Adam Henrique might take one of those spots, but assistant coach Mark Stuart — who is in charge of the PK — used three pairs of forwards (Ryan Nugent-Hopkins and Derek Ryan, Connor Brown and Mattias Janmark, Foegele and McLeod) to rousing success, especially in the playoffs, where they only gave up four PP goals in 25 games.

Hamblin is better prepared now than he was last season, when he was thrown into the NHL fire.

“I know better what my (NHL) job is, the things I have to do,” said Hamblin, and certainly his ability to be in short-handed situations will help his NHL case.

“I’ve always prided myself in penalty-killing in junior and through my time in Bakersfield. I think there’s an opportunity on the PK. I would like to prove to the coaching staff I can be a reliable guy doing that,” he said.

The bottom line with role players is if they can check and also score 10 goals or get 20 points, all the better.

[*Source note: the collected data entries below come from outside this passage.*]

(** Three singleton rules with the same body; [B] and the input [C] are
    I/O relations. *)
Definition ioProgram : AstProgram :=
  mkProgram
    [relation1 "A"; relation1 "B"; relation1 "D"; relation1 "C"]
    [rule "A" [var "x"] [atom "C" [var "x"]];
     rule "B" [var "x"] [atom "C" [var "x"]];
     rule "D" [var "x"] [atom "C" [var "x"]]].

Definition ioBC (rel : AstRelation) : bool :=
  bool_decide (relName rel = ["B"]) || bool_decide (relName rel = ["C"]).

Definition ioUnit : AstTranslationUnit := mkTU ioProgram ioBC.

(** The cascade after one and after two runs of the Singleton Relation
    Unifier. *)
Definition cascadeAfterOne : AstProgram :=
  mkProgram
    [relation1 "A"; relation1 "P"; relation1 "Q"; relation1 "C"]
    [rule "A" [var "x"] [atom "C" [var "x"]];
     rule "P" [var "x"] [atom "A" [var "x"]];
     rule "Q" [var "x"] [atom "A" [var "x"]]].

Definition cascadeAfterTwo : AstProgram :=
  mkProgram
    [relation1 "A"; relation1 "P"; relation1 "C"]
    [rule "A" [var "x"] [atom "C" [var "x"]];
     rule "P" [var "x"] [atom "A" [var "x"]]].

(** Scenario 3 of the specification: two rules of [R] that differ in the
    names of their variables. *)
Definition scenario3Unit : AstTranslationUnit :=
  mkTU (mkProgram
          [mkRelation ["R"] 2; mkRelation ["P"] 2; mkRelation ["Q"] 2]
          [rule "R" [var "x"; var "y"] [atom "P" [var "x"; var "z"]; atom "Q" [var "z"; var "y"]];
           rule "R" [var "a"; var "b"] [atom "P" [var "a"; var "c"]; atom "Q" [var "c"; var "b"]]])
       noIO.

(** A relation [H] that holds the rule [clauseVar] twice, around [clauseNil]. *)
Definition duplicateUnit : AstTranslationUnit :=
  mkTU (mkProgram [relation1 "H"; mkRelation ["A"] 3] [clauseVar; clauseNil; clauseVar]) noIO.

“I’ve always been a two-way player, defence first,” he said. “But what I think I learned last year is you have to make plays (create some offence).”

Goodbye Nemo

Markus Niemelainen, a solid open-ice hitter in his 43 Oilers games who eventually was passed in the organizational pecking order by the better defender Vincent Desharnais, has moved to Eisbaren Berlin in Germany.

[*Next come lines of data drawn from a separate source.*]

(** * QuiverInsiderTradingUniverseSelectionAlgorithm

    A shallow embedding of the example algorithm
    [QuiverInsiderTradingUniverseSelectionAlgorithm.py]: the history sanity
    check of [Initialize] and the universe filter [UniverseSelection].

    Modelling choices.
    - The algorithm object [self] is a record [QCAlgorithm]; methods are
      computations in a state-and-exception monad [M].
    - Python exceptions are values of [PyException]; an operation that can
      raise returns a [result].
    - The local dict [symbol_data] is an association list in insertion
      order, which is the iteration order of [dict.items()].
    - The values the engine delivers are exact: integers ([Z]) and
      decimals ([Q]). The product and the sum of line 59 are computed by the
      Python runtime, whose numbers round; module [Runtime] embeds the
      selection over an arbitrary [Arithmetic], of which nothing is assumed,
      and the properties that involve a computed sum are proved there for
      every arithmetic. The definitions outside [Runtime] are the instance
      [exact_decimal], in which products and sums are exact rationals and
      sums are compared up to [Qeq]. *)

From Stdlib Require Import String List ZArith QArith Lia Bool Arith.
From Stdlib Require Import DecimalString Permutation.
Import ListNotations.

Local Open Scope string_scope.
Local Open Scope list_scope.
Local Open Scope nat_scope.

(** ** Exceptions and results *)

Inductive PyException : Type :=
| TypeError (msg : string)
| KeyError (key : string)
| ValueError (msg : string).

Inductive result (A : Type) : Type :=
| Ok (a : A)
| Raise (e : PyException).

Arguments Ok {A} a.
Arguments Raise {A} e.

Definition bindR {A B : Type} (r : result A) (k : A -> result B) : result B :=
  match r with
  | Ok a => k a
  | Raise e => Raise e
  end.

Declare Scope result_scope.
Delimit Scope result_scope with result.
Notation "x <-? r ;; k" := (bindR r (fun x => k))
  (at level 61, r at next level, right associativity) : result_scope.

(** ** The data type delivered by the engine *)

(** Modelled from the spec: the record class [QuiverInsiderTradingUniverse]
    is declared outside this file. Fields as in section 3 of the
    specification: [symbol] (identifier), [shares] (integer or absent),
    [price_per_share] (decimal or absent), [shares_owned_following]
    (integer or absent). *)
Record QuiverInsiderTradingUniverse : Type := mkDatum {
  Symbol : string;
  Shares : option Z;
  PricePerShare : option Q;
  SharesOwnedFollowing : option Z
}.

Definition Datum : Type := QuiverInsiderTradingUniverse.

(** ** The algorithm object *)

Inductive Resolution : Type := Tick | Second | Minute | Hour | Daily.

(** One call of [self.Log] with the four interpolated values of the
    f-string [symbol,Shares,PricePerShare,SharesOwnedFollowing]. *)
Inductive LogLine : Type :=
| LogDatum (symbol : string) (shares : option Z) (price : option Q)
           (owned : option Z).

Record QCAlgorithm : Type := mkAlgorithm {
  UniverseSettings_Resolution : option Resolution;
  StartDate : option (Z * Z * Z);
  EndDate : option (Z * Z * Z);
  Cash : Z;
  Universes : list string;
  LogOutput : list LogLine
}.

Definition M (A : Type) : Type := QCAlgorithm -> QCAlgorithm * result A.

Definition ret {A : Type} (a : A) : M A := fun self => (self, Ok a).

Definition bind {A B : Type} (m : M A) (k : A -> M B) : M B :=
  fun self =>
    match m self with
    | (self', Ok a) => k a self'
    | (self', Raise e) => (self', Raise e)
    end.

Definition lift {A : Type} (r : result A) : M A := fun self => (self, r).

Declare Scope alg_scope.
Delimit Scope alg_scope with alg.
Notation "x <- m ;; k" := (bind m (fun x => k))
  (at level 61, m at next level, right associativity) : alg_scope.
Notation "m ;;; k" := (bind m (fun _ => k))
  (at level 61, right associativity) : alg_scope.

Definition set_Resolution (r : Resolution) : M unit := fun self =>
  (mkAlgorithm (Some r) (StartDate self) (EndDate self) (Cash self)
     (Universes self) (LogOutput self), Ok tt).

Definition SetStartDate (y m d : Z) : M unit := fun self =>
  (mkAlgorithm (UniverseSettings_Resolution self) (Some (y, m, d))
     (EndDate self) (Cash self) (Universes self) (LogOutput self), Ok tt).

Definition SetEndDate (y m d : Z) : M unit := fun self =>
  (mkAlgorithm (UniverseSettings_Resolution self) (StartDate self)
     (Some (y, m, d)) (Cash self) (Universes self) (LogOutput self), Ok tt).

Definition SetCash (c : Z) : M unit := fun self =>
  (mkAlgorithm (UniverseSettings_Resolution self) (StartDate self)
     (EndDate self) c (Universes self) (LogOutput self), Ok tt).

Definition AddUniverse (name : string) : M unit := fun self =>
  (mkAlgorithm (UniverseSettings_Resolution self) (StartDate self)
     (EndDate self) (Cash self) (Universes self ++ [name]) (LogOutput self),
   Ok tt).

Definition Log (line : LogLine) : M unit := fun self =>
  (mkAlgorithm (UniverseSettings_Resolution self) (StartDate self)
     (EndDate self) (Cash self) (Universes self) (LogOutput self ++ [line]),
   Ok tt).

(** [for x in l: body], threading the local variables [s] of the loop. *)
Fixpoint for_each {A S : Type} (l : list A) (body : A -> S -> M S) (s : S)
  : M S :=
  match l with
  | [] => ret s
  | x :: t => bind (body x s) (for_each t body)
  end.

(** The same loop for a body that only raises or passes. *)
Fixpoint for_eachR {A : Type} (l : list A) (body : A -> result unit)
  : result unit :=
  match l with
  | [] => Ok tt
  | x :: t => bindR (body x) (fun _ => for_eachR t body)
  end.

(** ** Python dict with string keys, in insertion order *)

Definition dict (V : Type) : Type := list (string * V).

(** [k in d] *)
Definition dict_contains {V : Type} (k : string) (d : dict V) : bool :=
  existsb (fun kv => String.eqb (fst kv) k) d.

(** [d[k] = v]: an existing key keeps its position, a new key goes last. *)
Fixpoint dict_setitem {V : Type} (k : string) (v : V) (d : dict V) : dict V :=
  match d with
  | [] => [(k, v)]
  | (k', v') :: r =>
      if String.eqb k' k then (k', v) :: r else (k', v') :: dict_setitem k v r
  end.

(** [d[k]], which raises [KeyError] on a missing key. *)
Fixpoint dict_getitem {V : Type} (k : string) (d : dict V) : result V :=
  match d with
  | [] => Raise (KeyError k)
  | (k', v') :: r => if String.eqb k' k then Ok v' else dict_getitem k r
  end.
(** * geoApi symbology: renderers, legends, icons and zoom levels

    A shallow embedding of the symbology module of geoApi (the functions
    [enhanceRenderer], [searchRenderer], [getGraphicIcon],
    [getGraphicSymbol], the SVG icon drawer, [symbolToLegend],
    [scrapeListRenderer], [rendererToLegend] and [getZoomLevel]), of the
    functions of the layer records that work on scale ranges, visible
    children and attribute fields ([isOffScale], [findZoomScale],
    [setVisibility], [getVisibility], [aliasedFieldNameDirect] and
    [unAliasAttribs]), and the properties stated and proved about them.

    Conventions of the embedding:
    - renderers, symbols, legends and levels are records of the ESRI JSON
      shapes, a property that may be absent being an [option]; feature
      attributes are a finite map from field names to scalar values;
    - a JavaScript number is an IEEE-754 double, written as the decimal that
      JavaScript prints for it (or NaN, or one of the two infinities); sums,
      differences and halves are rounded to the nearest double; the sign of
      zero, which the module never observes, is not represented;
    - reading a property of an attribute object answers the members that
      every object inherits from [Object.prototype] as well as its own;
    - an exception is a [Throw] completion, [console] output is a list of log
      lines returned beside the completion;
    - an object that the code mutates in place is passed in and returned;
    - a loop that JavaScript may run for ever takes a fuel argument;
    - what the language leaves to the engine (the reading of a numeric
      string, the text of a built-in function) is a section variable. *)

From Stdlib Require Import ZArith QArith Qminmax Qpower Qround String Ascii List Lia Lqa
  DecimalString.
From stdpp Require Import base option list strings gmap.

Local Open Scope string_scope.
Local Open Scope Z_scope.
Set Warnings "-register-all".

(** ** Numbers *)

Module Num.

(** A JavaScript number is an IEEE-754 double.  It is represented by the
    decimal that [Number::toString] prints for it, the shortest one that
    reads back as the same double: [Fin m e] is the decimal [m / 10^e].
    Comparisons are those of the decimals, which are ordered like the
    doubles they stand for; arithmetic goes through the exact value of the
    doubles and rounds its result ([add], [sub] and [half] below). *)
Inductive number : Type :=
| NaN
| PosInf
| NegInf
| Fin (m : Z) (e : nat).

Definition pow10 (e : nat) : Z := 10 ^ Z.of_nat e.

Definition of_Z (z : Z) : number := Fin z 0.

Definition is_NaN (a : number) : bool :=
  match a with NaN => true | _ => false end.

(** The JavaScript relational operators on numbers: every comparison with
    NaN is false. *)
Definition lt (a b : number) : bool :=
  match a, b with
  | NaN, _ | _, NaN => false
  | PosInf, _ => false
  | _, PosInf => true
  | _, NegInf => false
  | NegInf, _ => true
  | Fin m1 e1, Fin m2 e2 => m1 * pow10 e2 <? m2 * pow10 e1
  end.

Definition gt (a b : number) : bool := lt b a.

Definition le (a b : number) : bool :=
  negb (is_NaN a) && negb (is_NaN b) && negb (lt b a).

Definition ge (a b : number) : bool := le b a.

(** [a === b] on numbers. *)
Definition eq (a b : number) : bool :=
  match a, b with
  | PosInf, PosInf | NegInf, NegInf => true
  | Fin m1 e1, Fin m2 e2 => m1 * pow10 e2 =? m2 * pow10 e1
  | _, _ => false
  end.

Definition opp (a : number) : number :=
  match a with
  | NaN => NaN
  | PosInf => NegInf
  | NegInf => PosInf
  | Fin m e => Fin (- m) e
  end.

(** [Math.min(a, b)]. *)
Definition min (a b : number) : number :=
  match a, b with
  | NaN, _ | _, NaN => NaN
  | _, _ => if lt b a then b else a
  end.

(** ToBoolean on a number: zero and NaN are falsy. *)
Definition truthy (a : number) : bool :=
  match a with
  | NaN => false
  | Fin m _ => negb (m =? 0)
  | _ => true
  end.

(** *** Number::toString

    The decimal digits of the value without trailing zeros are [s], there
    are [k] of them, and the value is [0.s * 10^n]. *)

Definition digits_of (p : Z) : string := NilZero.string_of_uint (N.to_uint (Z.to_N p)).

Fixpoint drop_zeros (s : list ascii) : list ascii :=
  match s with
  | "0"%char :: s' => drop_zeros s'
  | _ => s
  end.

Definition strip_trailing_zeros (s : string) : string :=
  string_of_list_ascii (rev (drop_zeros (rev (list_ascii_of_string s)))).

Fixpoint zeros (n : nat) : string :=
  match n with
  | O => ""
  | S n' => String "0" (zeros n')
  end.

“We loved Nemo. He was always a guy who hit big, missed big,” his former teammate Hamblin joked. “He would either run a guy through the wall or run himself through the wall. We were always concerned he would miss and hurt himself.”

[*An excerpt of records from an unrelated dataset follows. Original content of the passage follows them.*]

(** * The page-state engine of the s3fs cache (fdcache_page.cpp) and the
      dispatch entry points of its worker pool (threadpoolman.cpp)

    A shallow embedding of [PageList] and of the helpers it is built from.

    Conventions.
    - [off_t] is modelled as [Z].  Signed overflow is undefined behaviour in
      C++, so the model describes the executions in which no [off_t]
      computation leaves the 64-bit range.  The sums and the product that
      the arguments of a call enter are written without wrap-around:
      [start + size] in [SetPageLoadedStatus], [IsPageLoaded],
      [GetTotalUnloadedPageSize] and [GetUnloadedPages], and
      [max_partsize * 2] in [parse_partsize_fdpage_list].  A statement
      that holds only while they stay in the range of [off_t] carries
      that range as a hypothesis: [start + size < 2 ^ 63],
      [max_partsize < 2 ^ 62].
    - A [std::vector<fdpage>] is a [list fdpage]; [push_back] is [++ [x]].
    - A method that updates the object takes the old [PageList] and returns
      the new one, next to its C++ return value where that value can differ
      from [true]. *)

From Stdlib Require Import ZArith List Bool Lia Ascii String.
From Stdlib Require Import DecimalString DecimalZ DecimalPos.
Import ListNotations.

Local Open Scope Z_scope.

(* ================================================================== *)
(** ** Data model *)
(* ================================================================== *)

(** Modelled from the spec: [struct fdpage] of fdcache_page.h, which is not
    among the sources.  A page is a byte range with the four fields of the
    spec's page record (offset, length, loaded, modified). *)
Record fdpage : Type := mkpage {
  offset   : Z;
  bytes    : Z;
  loaded   : bool;
  modified : bool
}.

(** Modelled from the spec: [fdpage::next()], the first offset after the
    page ("pages[i].offset + pages[i].length = pages[i+1].offset"). *)
Definition next (p : fdpage) : Z := offset p + bytes p.

(** Modelled from the spec: [fdpage::end()] of fdcache_page.h, the offset of
    the last byte of the page, and 0 for a page without bytes. *)
Definition end_ (p : fdpage) : Z :=
  if 0 <? bytes p then offset p + bytes p - 1 else 0.

Definition set_bytes (p : fdpage) (b : Z) : fdpage :=
  mkpage (offset p) b (loaded p) (modified p).

Definition set_flags (p : fdpage) (l m : bool) : fdpage :=
  mkpage (offset p) (bytes p) l m.

(** Modelled from the spec: [PageList::page_status] of fdcache_page.h
    ("status is one of NOT_LOAD_NOT_MODIFIED, LOADED, MODIFIED,
    LOAD_MODIFIED"); the source spells the first one NOT_LOAD_MODIFIED. *)
Inductive page_status : Type :=
| NOT_LOAD_MODIFIED
| LOADED
| MODIFIED
| LOAD_MODIFIED.

(** The object state: the page vector and the shrunk flag. *)
Record PageList : Type := mkPageList {
  pages     : list fdpage;
  is_shrink : bool
}.

(* ================================================================== *)
(** ** PageList methods *)
(* ================================================================== *)

Module PL.

(** [PageList::Clear] *)
Definition Clear (pl : PageList) : PageList :=
  mkPageList [] false.

(** [PageList::Init] (always returns true) *)
Definition Init (size : Z) (is_loaded is_modified : bool) (pl : PageList)
  : PageList :=
  let pl := Clear pl in
  if 0 <=? size
  then mkPageList (pages pl ++ [mkpage 0 size is_loaded is_modified])
                  (is_shrink pl)
  else pl.

(** [PageList::Size] *)
Definition size_of (l : list fdpage) : Z :=
  match l with
  | [] => 0
  | _ => next (last l (mkpage 0 0 false false))
  end.

Definition Size (pl : PageList) : Z := size_of (pages pl).

(** The loop of [PageList::Compress], from the moment [lastpage] is set:
    [lastpage] is the page being grown, [rest] the pages from [iter] on.
    The pages before [lastpage] are final and are emitted in order. *)
Fixpoint compress_from (lastpage : fdpage) (rest : list fdpage)
  : list fdpage :=
  match rest with
  | [] => [lastpage]
  | cur :: rest' =>
      (* check page continuity *)
      let '(done, lastpage) :=
        if negb (next lastpage =? offset cur) then
          if loaded lastpage || modified lastpage then
            (* insert new page before current pos *)
            ([lastpage],
             mkpage (next lastpage) (offset cur - next lastpage) false false)
          else
            (* expand last area *)
            ([], set_bytes lastpage (offset cur - offset lastpage))
        else ([], lastpage) in
      (* check current page *)
      if Bool.eqb (loaded lastpage) (loaded cur)
         && Bool.eqb (modified lastpage) (modified cur)
      then done ++ compress_from
                     (set_bytes lastpage (bytes lastpage + bytes cur)) rest'
      else done ++ lastpage :: compress_from cur rest'
  end.

Definition compress_pages (l : list fdpage) : list fdpage :=
  match l with
  | [] => []
  | first :: rest => compress_from first rest
  end.

(** [PageList::Compress] (always returns true) *)
Definition Compress (pl : PageList) : PageList :=
  mkPageList (compress_pages (pages pl)) (is_shrink pl).

(** The loop of [PageList::Parse]; [None] is the [return false] after the
    loop, which leaves the vector as it was. *)
Fixpoint parse_pages (new_pos : Z) (l : list fdpage)
  : option (list fdpage) :=
  match l with
  | [] => None
  | p :: ps =>
      if new_pos =? offset p then Some l
      else if (offset p <? new_pos) && (new_pos <? next p) then
        Some (mkpage (offset p) (new_pos - offset p) (loaded p) (modified p)
              :: mkpage new_pos (bytes p - (new_pos - offset p))
                        (loaded p) (modified p)
              :: ps)
      else option_map (cons p) (parse_pages new_pos ps)
  end.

With Niemelainen’s size and robust play, you wonder why some other NHL team, far from contending status, didn’t sign him to a two-way deal this summer.

He battled injuries last season and also had some family issues which weighed on him, but he could still be a depth D man on some NHL team’s organizational chart. Instead, the Finn is back in Europe.

This ‘n’ that

If Darnell Nurse misses time in exhibition games because he’s not quite ready after playing through an injury in last spring’s long playoff run, that disrupts the plan to find him a right-shot partner. Not ideal … If Connor McDavid plays any more than three of the eight pre-season games we’d be surprised … Former Edmonton Oil Kings D-man Mark Pysyk has a camp tryout in Anaheim and has a fair shot of getting a two-way contract because there’s a shortage of right-shot D on the roster. There are only veteran Radko Gudas and young Olen Zellweger with another righty PTO candidate Gus Lindstrom … There have been 27 PTOs so far for players looking for work on NHL teams, but nothing on UFA defencemen Justin Schultz and Kevin Shattenkirk, still looking for one-year contracts before camp … Newly hired Oilers European development coach Tobias Salmelainen’s brother Tony, the ex-Oilers draft pick, is an amateur scout for Toronto. He’s based in Sweden … Oilers 2023 first pick defenceman Beau Akey shone at last fall’s YoungStars in Penticton, but that shoulder problem that eventually required surgery last November as a junior in Barrie actually bugged him his entire draft season. If Akey has a good first two months in Barrie, he has a fair shot at getting invited to the U20 selection camp for the world junior tournament in Ottawa over Christmas … Seven Oil Kings WHL players are at NHL team’s rookie camps; Gracyn Sawchyn (Florida draft), foreign imports Adam Jecho (Blues draft), Miroslav Holinka (Leafs draft), Parker Alcos (Canucks draft) and free-agent invites-goalie Kolby Hay (Kings), Marshall Finnie (Leafs) and D Rhys Pederson (Oilers).